## THE TASK
Return every line below in which "Definition" appears.

────────────────────

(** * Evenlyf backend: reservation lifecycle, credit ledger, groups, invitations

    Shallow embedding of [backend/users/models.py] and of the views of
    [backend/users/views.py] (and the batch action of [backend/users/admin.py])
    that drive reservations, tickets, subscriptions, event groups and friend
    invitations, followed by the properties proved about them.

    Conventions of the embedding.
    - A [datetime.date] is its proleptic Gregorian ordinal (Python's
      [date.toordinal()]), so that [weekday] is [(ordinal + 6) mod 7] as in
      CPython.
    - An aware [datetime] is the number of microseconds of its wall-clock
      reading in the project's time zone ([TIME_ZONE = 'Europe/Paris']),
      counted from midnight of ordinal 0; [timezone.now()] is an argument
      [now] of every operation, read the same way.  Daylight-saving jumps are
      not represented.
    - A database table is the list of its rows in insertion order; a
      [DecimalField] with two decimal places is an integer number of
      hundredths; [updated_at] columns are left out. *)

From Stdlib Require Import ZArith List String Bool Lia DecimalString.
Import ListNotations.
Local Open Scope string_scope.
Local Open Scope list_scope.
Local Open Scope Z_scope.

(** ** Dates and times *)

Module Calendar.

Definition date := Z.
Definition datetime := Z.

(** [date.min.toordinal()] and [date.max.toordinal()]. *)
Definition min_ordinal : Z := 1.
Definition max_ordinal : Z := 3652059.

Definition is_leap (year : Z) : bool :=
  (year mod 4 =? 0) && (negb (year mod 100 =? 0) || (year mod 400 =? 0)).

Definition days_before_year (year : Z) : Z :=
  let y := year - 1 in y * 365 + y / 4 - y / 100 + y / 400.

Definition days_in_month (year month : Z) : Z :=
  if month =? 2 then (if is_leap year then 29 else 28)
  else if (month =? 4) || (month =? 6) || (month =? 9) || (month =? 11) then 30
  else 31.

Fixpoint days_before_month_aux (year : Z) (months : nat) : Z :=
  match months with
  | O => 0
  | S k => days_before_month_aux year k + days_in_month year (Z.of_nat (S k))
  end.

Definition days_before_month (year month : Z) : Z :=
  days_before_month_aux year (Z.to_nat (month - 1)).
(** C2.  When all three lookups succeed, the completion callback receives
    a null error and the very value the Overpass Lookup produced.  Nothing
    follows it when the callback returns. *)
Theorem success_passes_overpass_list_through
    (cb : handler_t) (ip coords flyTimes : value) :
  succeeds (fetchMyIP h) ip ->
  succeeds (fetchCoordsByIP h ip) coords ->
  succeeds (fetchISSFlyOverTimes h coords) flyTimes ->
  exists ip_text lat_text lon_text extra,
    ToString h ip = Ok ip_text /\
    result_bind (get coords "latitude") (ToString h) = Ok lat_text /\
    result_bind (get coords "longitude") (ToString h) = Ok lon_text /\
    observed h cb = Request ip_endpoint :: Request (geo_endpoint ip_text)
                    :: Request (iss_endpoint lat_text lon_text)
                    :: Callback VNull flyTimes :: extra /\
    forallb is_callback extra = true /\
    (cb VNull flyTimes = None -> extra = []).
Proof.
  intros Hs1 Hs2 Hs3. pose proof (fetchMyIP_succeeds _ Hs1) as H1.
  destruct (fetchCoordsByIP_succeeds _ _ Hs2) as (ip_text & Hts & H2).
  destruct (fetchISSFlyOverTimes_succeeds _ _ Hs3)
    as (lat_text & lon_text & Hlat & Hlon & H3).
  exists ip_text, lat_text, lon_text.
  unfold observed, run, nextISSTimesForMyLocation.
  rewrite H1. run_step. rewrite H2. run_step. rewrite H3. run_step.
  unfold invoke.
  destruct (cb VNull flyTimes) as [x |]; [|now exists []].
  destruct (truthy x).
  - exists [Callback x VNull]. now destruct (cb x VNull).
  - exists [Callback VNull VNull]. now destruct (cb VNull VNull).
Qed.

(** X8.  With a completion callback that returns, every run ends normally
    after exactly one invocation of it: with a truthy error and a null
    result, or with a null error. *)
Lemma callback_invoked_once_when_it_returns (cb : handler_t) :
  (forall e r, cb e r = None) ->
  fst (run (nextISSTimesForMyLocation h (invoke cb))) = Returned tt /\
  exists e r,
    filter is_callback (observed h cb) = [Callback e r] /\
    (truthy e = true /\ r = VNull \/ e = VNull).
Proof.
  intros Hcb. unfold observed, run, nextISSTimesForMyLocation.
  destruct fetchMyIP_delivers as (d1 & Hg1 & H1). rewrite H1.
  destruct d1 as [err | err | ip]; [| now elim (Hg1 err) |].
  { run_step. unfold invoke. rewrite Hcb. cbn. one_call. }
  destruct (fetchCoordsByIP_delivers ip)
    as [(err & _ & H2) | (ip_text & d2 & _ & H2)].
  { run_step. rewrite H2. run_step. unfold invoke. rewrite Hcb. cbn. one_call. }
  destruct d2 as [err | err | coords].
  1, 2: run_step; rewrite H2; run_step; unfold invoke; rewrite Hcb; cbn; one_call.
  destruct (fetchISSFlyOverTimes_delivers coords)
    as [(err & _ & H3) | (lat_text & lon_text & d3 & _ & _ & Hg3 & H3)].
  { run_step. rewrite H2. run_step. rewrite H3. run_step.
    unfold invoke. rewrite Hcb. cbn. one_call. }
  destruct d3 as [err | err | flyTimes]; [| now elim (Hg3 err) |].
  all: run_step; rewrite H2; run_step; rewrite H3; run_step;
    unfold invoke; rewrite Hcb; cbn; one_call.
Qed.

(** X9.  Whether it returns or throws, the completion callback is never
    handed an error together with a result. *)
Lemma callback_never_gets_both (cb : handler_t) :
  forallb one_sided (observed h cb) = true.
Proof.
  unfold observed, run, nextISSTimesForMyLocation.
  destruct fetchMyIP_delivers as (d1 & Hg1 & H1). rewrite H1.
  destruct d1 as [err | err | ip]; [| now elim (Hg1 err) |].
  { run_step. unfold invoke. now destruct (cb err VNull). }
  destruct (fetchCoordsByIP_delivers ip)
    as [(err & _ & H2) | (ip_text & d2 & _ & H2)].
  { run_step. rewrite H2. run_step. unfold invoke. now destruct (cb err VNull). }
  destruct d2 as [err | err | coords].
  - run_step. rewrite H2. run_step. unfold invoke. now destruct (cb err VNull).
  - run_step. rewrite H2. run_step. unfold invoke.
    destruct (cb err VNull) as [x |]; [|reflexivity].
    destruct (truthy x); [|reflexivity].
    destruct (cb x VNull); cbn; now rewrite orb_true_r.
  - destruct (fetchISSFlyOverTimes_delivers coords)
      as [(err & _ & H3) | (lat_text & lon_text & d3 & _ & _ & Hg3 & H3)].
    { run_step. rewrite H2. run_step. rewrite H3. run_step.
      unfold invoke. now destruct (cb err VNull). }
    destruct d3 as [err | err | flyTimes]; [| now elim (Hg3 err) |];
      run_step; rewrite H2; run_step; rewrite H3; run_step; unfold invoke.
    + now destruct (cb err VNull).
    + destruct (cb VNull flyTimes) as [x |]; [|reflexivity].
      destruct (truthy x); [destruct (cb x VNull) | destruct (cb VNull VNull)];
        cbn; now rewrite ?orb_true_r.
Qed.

────────────────────

## YOUR RESPONSE
Definition date := Z.
Definition datetime := Z.
Definition min_ordinal : Z := 1.
Definition max_ordinal : Z := 3652059.
Definition is_leap (year : Z) : bool :=
Definition days_before_year (year : Z) : Z :=
Definition days_in_month (year month : Z) : Z :=
Definition days_before_month (year month : Z) : Z :=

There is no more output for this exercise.